Top of RECORDS FOR THE EXERCISE

(* ===== verification/GoStrings.v ===== *)
(** * The string functions of Go's standard library that the SDK uses

    A Go string is a sequence of bytes; here a [string] is a sequence of
    [ascii], one per byte.  [strings.TrimSpace], [strings.Trim],
    [strings.ToUpper], [strings.Cut], [strings.EqualFold] and the decimal
    pattern that every package of the SDK compiles are defined on them. *)

From S2P Require Import Prelude.

(** ** Trimming *)

Fixpoint drop_while {A} (f : A → bool) (l : list A) : list A :=
  match l with
  | [] => []
  | x :: l' => if f x then drop_while f l' else l
  end.

(** [strings.TrimFunc] for a predicate on single bytes. *)
Definition TrimFunc (f : ascii → bool) (s : string) : string :=
  String.string_of_list_ascii
    (reverse (drop_while f (reverse (drop_while f (String.list_ascii_of_string s))))).

Definition in_cutset (cutset : string) (c : ascii) : bool :=
  bool_decide (c ∈ String.list_ascii_of_string cutset).

(** [strings.Trim] and [strings.TrimLeft] with an ASCII cutset. *)
Definition Trim (s cutset : string) : string := TrimFunc (in_cutset cutset) s.
Definition TrimLeft (s cutset : string) : string :=
  String.string_of_list_ascii (drop_while (in_cutset cutset) (String.list_ascii_of_string s)).

(** The UTF-8 encodings of the runes [unicode.IsSpace] accepts: one byte
    (tab, line feed, vertical tab, form feed, carriage return, space), two
    bytes (U+0085, U+00A0) and three bytes (U+1680, U+2000..U+200A, U+2028,
    U+2029, U+202F, U+205F, U+3000). *)
Definition space1 (a : ascii) : bool :=
  let n := Ascii.N_of_ascii a in
  bool_decide (9 ≤ n ≤ 13)%N || bool_decide (n = 32%N).
Definition space2 (a b : ascii) : bool :=
  bool_decide (Ascii.N_of_ascii a = 194%N) &&
  (bool_decide (Ascii.N_of_ascii b = 133%N) || bool_decide (Ascii.N_of_ascii b = 160%N)).
Definition space3 (a b c : ascii) : bool :=
  let a := Ascii.N_of_ascii a in let b := Ascii.N_of_ascii b in let c := Ascii.N_of_ascii c in
  bool_decide (a = 225%N ∧ b = 154%N ∧ c = 128%N) ||
  bool_decide (a = 226%N ∧ b = 128%N ∧
    (128 ≤ c ≤ 138 ∨ c = 168 ∨ c = 169 ∨ c = 175)%N) ||
  bool_decide (a = 226%N ∧ b = 129%N ∧ c = 159%N) ||
  bool_decide (a = 227%N ∧ b = 128%N ∧ c = 128%N).

(** [space_prefix s1 s2 s3 l] is the number of bytes of the space rune [l]
    starts with, 0 when it starts with none. *)
Section trim_runes.
Context (s1 : ascii → bool) (s2 : ascii → ascii → bool) (s3 : ascii → ascii → ascii → bool).

Definition space_prefix (l : list ascii) : nat :=
  match l with
  | a :: b :: c :: _ =>
      if s1 a then 1 else if s2 a b then 2 else if s3 a b c then 3 else 0
  | [a; b] => if s1 a then 1 else if s2 a b then 2 else 0
  | [a] => if s1 a then 1 else 0
  | [] => 0
  end%nat.

Fixpoint trim_runes (fuel : nat) (l : list ascii) : list ascii :=
  match fuel with
  | O => l
  | S fuel =>
      match space_prefix l with
      | O => l
      | n => trim_runes fuel (drop n l)
      end
  end.

Definition trim_side (l : list ascii) : list ascii := trim_runes (length l) l.

Lemma space_prefix_app_0 l k : space_prefix (l ++ k) = 0%nat → space_prefix l = 0%nat.
Proof. destruct l as [|a [|b [|c l]]]; simpl; repeat case_match; naive_solver. Qed.

Lemma space_prefix_le l : (space_prefix l ≤ length l)%nat.
Proof. destruct l as [|a [|b [|c l]]]; simpl; repeat case_match; lia. Qed.

Lemma trim_runes_done fuel l :
  (length l ≤ fuel)%nat → space_prefix (trim_runes fuel l) = 0%nat.
Proof.
  revert l. induction fuel as [|fuel IH]; intros l Hl; simpl.
  { by destruct l; [|simpl in *; lia]. }
  destruct (space_prefix l) as [|n] eqn:Hn; [done|].
  apply IH. rewrite length_drop. pose proof (space_prefix_le l). lia.
Qed.

Lemma trim_side_done l : space_prefix (trim_side l) = 0%nat.
Proof. by apply trim_runes_done. Qed.

Lemma trim_side_id l : space_prefix l = 0%nat → trim_side l = l.
Proof. unfold trim_side. destruct l as [|a l]; [done|]. simpl length. simpl. by intros ->. Qed.

Lemma trim_runes_suffix fuel l : ∃ k, l = k ++ trim_runes fuel l.
Proof.
  revert l. induction fuel as [|fuel IH]; intros l; simpl; [by exists []|].
  destruct (space_prefix l) as [|n]; [by exists []|].
  destruct (IH (drop (S n) l)) as [k Hk]. exists (take (S n) l ++ k).
  rewrite <-app_assoc, <-Hk. by rewrite take_drop.
Qed.
End trim_runes.

(** [strings.TrimSpace]: the encodings are read forwards at the start of the
    string and backwards at its end. *)
Definition TrimSpace (s : string) : string :=
  let left := trim_side space1 space2 space3 (String.list_ascii_of_string s) in
  String.string_of_list_ascii (reverse
    (trim_side space1 (λ a b, space2 b a) (λ a b c, space3 c b a) (reverse left))).

Lemma TrimSpace_idemp s : TrimSpace (TrimSpace s) = TrimSpace s.
Proof.
  unfold TrimSpace at 1 3. cbv zeta.
  set (left := trim_side space1 space2 space3 (String.list_ascii_of_string s)).
  set (right := trim_side space1 (λ a b, space2 b a) (λ a b c, space3 c b a) (reverse left)).
  unfold TrimSpace. cbv zeta. fold left. fold right.
  rewrite String.list_ascii_of_string_of_list_ascii.
  rewrite (trim_side_id _ _ _ (reverse right)).
  - rewrite reverse_involutive, trim_side_id; [done|]. apply trim_side_done.
  - destruct (trim_runes_suffix space1 (λ a b, space2 b a) (λ a b c, space3 c b a)
      (length (reverse left)) (reverse left)) as [k Hk].
    fold (trim_side space1 (λ a b, space2 b a) (λ a b c, space3 c b a) (reverse left)) in Hk.
    fold right in Hk. apply (f_equal reverse) in Hk.
    rewrite reverse_involutive, reverse_app in Hk.
    apply (space_prefix_app_0 _ _ _ _ (reverse k)). rewrite <-Hk. apply trim_side_done.
Qed.

(** ** Case *)

(** [strings.ToUpper] on the ASCII letters; other bytes are unchanged.  Go maps the
    letters of all of Unicode: the model is exact for the ASCII names of assets,
    markets, headers and codes that the SDK folds. *)
Definition upper_ascii (c : ascii) : ascii :=
  let n := Ascii.N_of_ascii c in
  if bool_decide (97 ≤ n ≤ 122)%N then Ascii.ascii_of_N (n - 32) else c.
Definition ToUpper (s : string) : string :=
  String.string_of_list_ascii (upper_ascii <$> String.list_ascii_of_string s).
Definition EqualFold (s t : string) : bool := bool_decide (ToUpper s = ToUpper t).

(** ** Decimal digits *)

Definition is_digit (c : ascii) : bool := bool_decide (48 ≤ Ascii.N_of_ascii c ≤ 57)%N.
Definition digit_value (c : ascii) : Z := Z.of_N (Ascii.N_of_ascii c) - 48.

Definition dot : ascii := Ascii.ascii_of_N 46.

(** [strings.Cut] at the first occurrence of a byte: the text before it and,
    when it occurs, the text after it. *)
Fixpoint Cut (sep : ascii) (s : string) : string * option string :=
  match s with
  | EmptyString => ("", None)
  | String c s' =>
      if bool_decide (c = sep) then ("", Some s')
      else let '(before, after) := Cut sep s' in (String c before, after)
  end.

Fixpoint all_digits (s : string) : bool :=
  match s with
  | EmptyString => true
  | String c s' => is_digit c && all_digits s'
  end.

Definition nonempty_digits (s : string) : bool := bool_decide (s ≠ "") && all_digits s.

(** The regular expression [^[0-9]+(?:\.[0-9]+)?$], which the packages name
    [positiveDecimalPattern] or [decimalPattern]. *)
Definition positiveDecimalPattern (s : string) : bool :=
  match Cut dot s with
  | (whole, None) => nonempty_digits whole
  | (whole, Some fraction) => nonempty_digits whole && nonempty_digits fraction
  end.

(** The number a string of digits denotes in base 10. *)
Fixpoint digits_value (acc : Z) (s : string) : Z :=
  match s with
  | EmptyString => acc
  | String c s' => digits_value (10 * acc + digit_value c) s'
  end.

(** Trimming the cutset [0.] leaves the empty string: the test the code uses
    for a decimal text that denotes zero. *)
Definition decimalIsZero (value : string) : bool := bool_decide (Trim value "0." = "").

Lemma is_digit_value c : is_digit c = true → 0 ≤ digit_value c ≤ 9.
Proof. unfold is_digit, digit_value. rewrite bool_decide_eq_true. lia. Qed.

Lemma digits_value_app acc s t :
  digits_value acc (s +:+ t) = digits_value (digits_value acc s) t.
Proof. revert acc. induction s as [|c s IH]; intros acc; [done|]. apply IH. Qed.

Lemma digits_value_nonneg s : ∀ acc, 0 ≤ acc → all_digits s = true → 0 ≤ digits_value acc s.
Proof.
  induction s as [|c s IH]; intros acc Hacc; simpl; [done|].
  rewrite andb_true_iff. intros [Hc Hs]. apply is_digit_value in Hc. apply IH; [lia|done].
Qed.

Lemma digits_value_linear s : ∀ acc,
  digits_value acc s = acc * 10 ^ Z.of_nat (String.length s) + digits_value 0 s.
Proof.
  induction s as [|c s IH]; intros acc; simpl String.length; cbn [digits_value]; [lia|].
  rewrite IH, (IH (10 * 0 + _)). rewrite Nat2Z.inj_succ, Z.pow_succ_r by lia. lia.
Qed.

(** Every byte of [s] satisfies [f]. *)
Fixpoint string_forall (f : ascii → bool) (s : string) : bool :=
  match s with
  | EmptyString => true
  | String c s' => f c && string_forall f s'
  end.

Lemma drop_while_nil {A} (f : A → bool) l : drop_while f l = [] ↔ Forall (λ x, f x = true) l.
Proof.
  induction l as [|x l IH]; simpl; [by split|].
  rewrite Forall_cons. destruct (f x); naive_solver.
Qed.

Lemma drop_while_head {A} (f : A → bool) l x k : drop_while f l = x :: k → f x = false.
Proof. induction l as [|y l IH]; simpl; [done|]. destruct (f y) eqn:?; naive_solver. Qed.

Lemma string_forall_list f s :
  string_forall f s = true ↔ Forall (λ c, f c = true) (String.list_ascii_of_string s).
Proof.
  induction s as [|c s IH]; simpl; [by split|].
  rewrite andb_true_iff, IH. by rewrite Forall_cons.
Qed.

Lemma TrimFunc_empty f s : TrimFunc f s = "" ↔ string_forall f s = true.
Proof.
  rewrite string_forall_list. unfold TrimFunc.
  set (l := String.list_ascii_of_string s). split.
  - intros H. destruct (drop_while f l) as [|x k] eqn:Hl; [by apply drop_while_nil|].
    pose proof (drop_while_head _ _ _ _ Hl) as Hx.
    apply (f_equal String.list_ascii_of_string) in H.
    rewrite String.list_ascii_of_string_of_list_ascii in H.
    apply (f_equal reverse) in H. rewrite reverse_involutive in H.
    apply drop_while_nil in H. rewrite reverse_cons, Forall_app, Forall_singleton in H.
    naive_solver congruence.
  - intros H%drop_while_nil. by rewrite H.
Qed.

Lemma decimalIsZero_spec s :
  decimalIsZero s = string_forall (in_cutset "0.") s.
Proof.
  unfold decimalIsZero, Trim. apply Bool.eq_iff_eq_true.
  by rewrite bool_decide_eq_true, TrimFunc_empty.
Qed.

(** [strings.Split] at every occurrence of a byte. *)
Fixpoint Split (sep : ascii) (s : string) : list string :=
  match s with
  | EmptyString => [""]
  | String c s' =>
      if bool_decide (c = sep) then "" :: Split sep s'
      else match Split sep s' with
           | part :: parts => String c part :: parts
           | [] => [String c ""]
           end
  end.

(** [strings.ContainsFunc(s, unicode.IsControl)]: the control characters are
    the C0 set, DEL, and the C1 set, which UTF-8 writes as C2 followed by 80 to
    9F; C2 is never a continuation byte. *)
Fixpoint ContainsControl (s : string) : bool :=
  match s with
  | EmptyString => false
  | String c s' =>
      bool_decide (Ascii.N_of_ascii c < 32)%N || bool_decide (Ascii.N_of_ascii c = 127)%N ||
      match s' with
      | String c' _ => bool_decide (Ascii.N_of_ascii c = 194)%N &&
                       bool_decide (128 ≤ Ascii.N_of_ascii c' ≤ 159)%N
      | EmptyString => false
      end || ContainsControl s'
  end.

Definition is_upper (c : ascii) : bool := bool_decide (65 ≤ Ascii.N_of_ascii c ≤ 90)%N.

(** The regular expression [^[A-Z0-9]+$]. *)
Definition upperDigitsPattern (s : string) : bool :=
  bool_decide (s ≠ "") && string_forall (λ c, is_upper c || is_digit c) s.

(** [strings.ReplaceAll] of a byte by nothing. *)
Fixpoint RemoveAll (c : ascii) (s : string) : string :=
  match s with
  | EmptyString => ""
  | String c' s' => if bool_decide (c' = c) then RemoveAll c s' else String c' (RemoveAll c s')
  end.

(** [strings.ToLower] on ASCII letters, as [ToUpper]. *)
Definition lower_ascii (c : ascii) : ascii :=
  if is_upper c then Ascii.ascii_of_N (Ascii.N_of_ascii c + 32) else c.
Definition ToLower (s : string) : string := String.string_of_list_ascii (lower_ascii <$> String.list_ascii_of_string s).

(** [utf8.Valid]: no overlong forms, no surrogates, nothing above U+10FFFF. *)
Definition in_range (low high : N) (c : ascii) : bool := bool_decide (low ≤ Ascii.N_of_ascii c ≤ high)%N.
Definition continuation : ascii → bool := in_range 128 191.

Fixpoint utf8_list (l : list ascii) : bool :=
  match l with
  | [] => true
  | a :: l =>
      if in_range 0 127 a then utf8_list l
      else if in_range 194 223 a then
        match l with b :: l => continuation b && utf8_list l | _ => false end
      else if in_range 224 239 a then
        match l with
        | b :: c :: l =>
            (if in_range 224 224 a then in_range 160 191 b
             else if in_range 237 237 a then in_range 128 159 b else continuation b) &&
            continuation c && utf8_list l
        | _ => false
        end
      else if in_range 240 244 a then
        match l with
        | b :: c :: d :: l =>
            (if in_range 240 240 a then in_range 144 191 b
             else if in_range 244 244 a then in_range 128 143 b else continuation b) &&
            continuation c && continuation d && utf8_list l
        | _ => false
        end
      else false
  end.

Definition utf8_Valid (s : string) : bool := utf8_list (String.list_ascii_of_string s).

(** The bytes after the first [n], as [s[n:]]. *)
Fixpoint drop_bytes (n : nat) (s : string) : string :=
  match n, s with
  | O, _ | _, EmptyString => s
  | S n, String _ s => drop_bytes n s
  end.

Lemma drop_bytes_append s t : drop_bytes (String.length s) (s +:+ t) = t.
Proof. induction s as [|c s IH]; [by destruct t|done]. Qed.

Lemma length_drop_bytes n s : String.length (drop_bytes n s) = (String.length s - n)%nat.
Proof. revert s. induction n as [|n IH]; intros [|c s]; simpl; [done..|apply IH]. Qed.

(** The order of [sort.Strings]. *)
Definition string_le (s t : string) : Prop := String.leb s t = true.
#[export] Instance string_le_dec : RelDecision string_le.
Proof. intros s t. unfold string_le. apply _. Defined.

Bottom of RECORDS FOR THE EXERCISE

Copy out each line of the data above, exactly, if it lies between the line holding "apply (space_prefix_app_0 _" and the line holding "markets, headers and", inclusive; copy no other line.

> **EXPECTED ANSWER**
    apply (space_prefix_app_0 _ _ _ _ (reverse k)). rewrite <-Hk. apply trim_side_done.
Qed.

(** ** Case *)

(** [strings.ToUpper] on the ASCII letters; other bytes are unchanged.  Go maps the
    letters of all of Unicode: the model is exact for the ASCII names of assets,
    markets, headers and codes that the SDK folds. *)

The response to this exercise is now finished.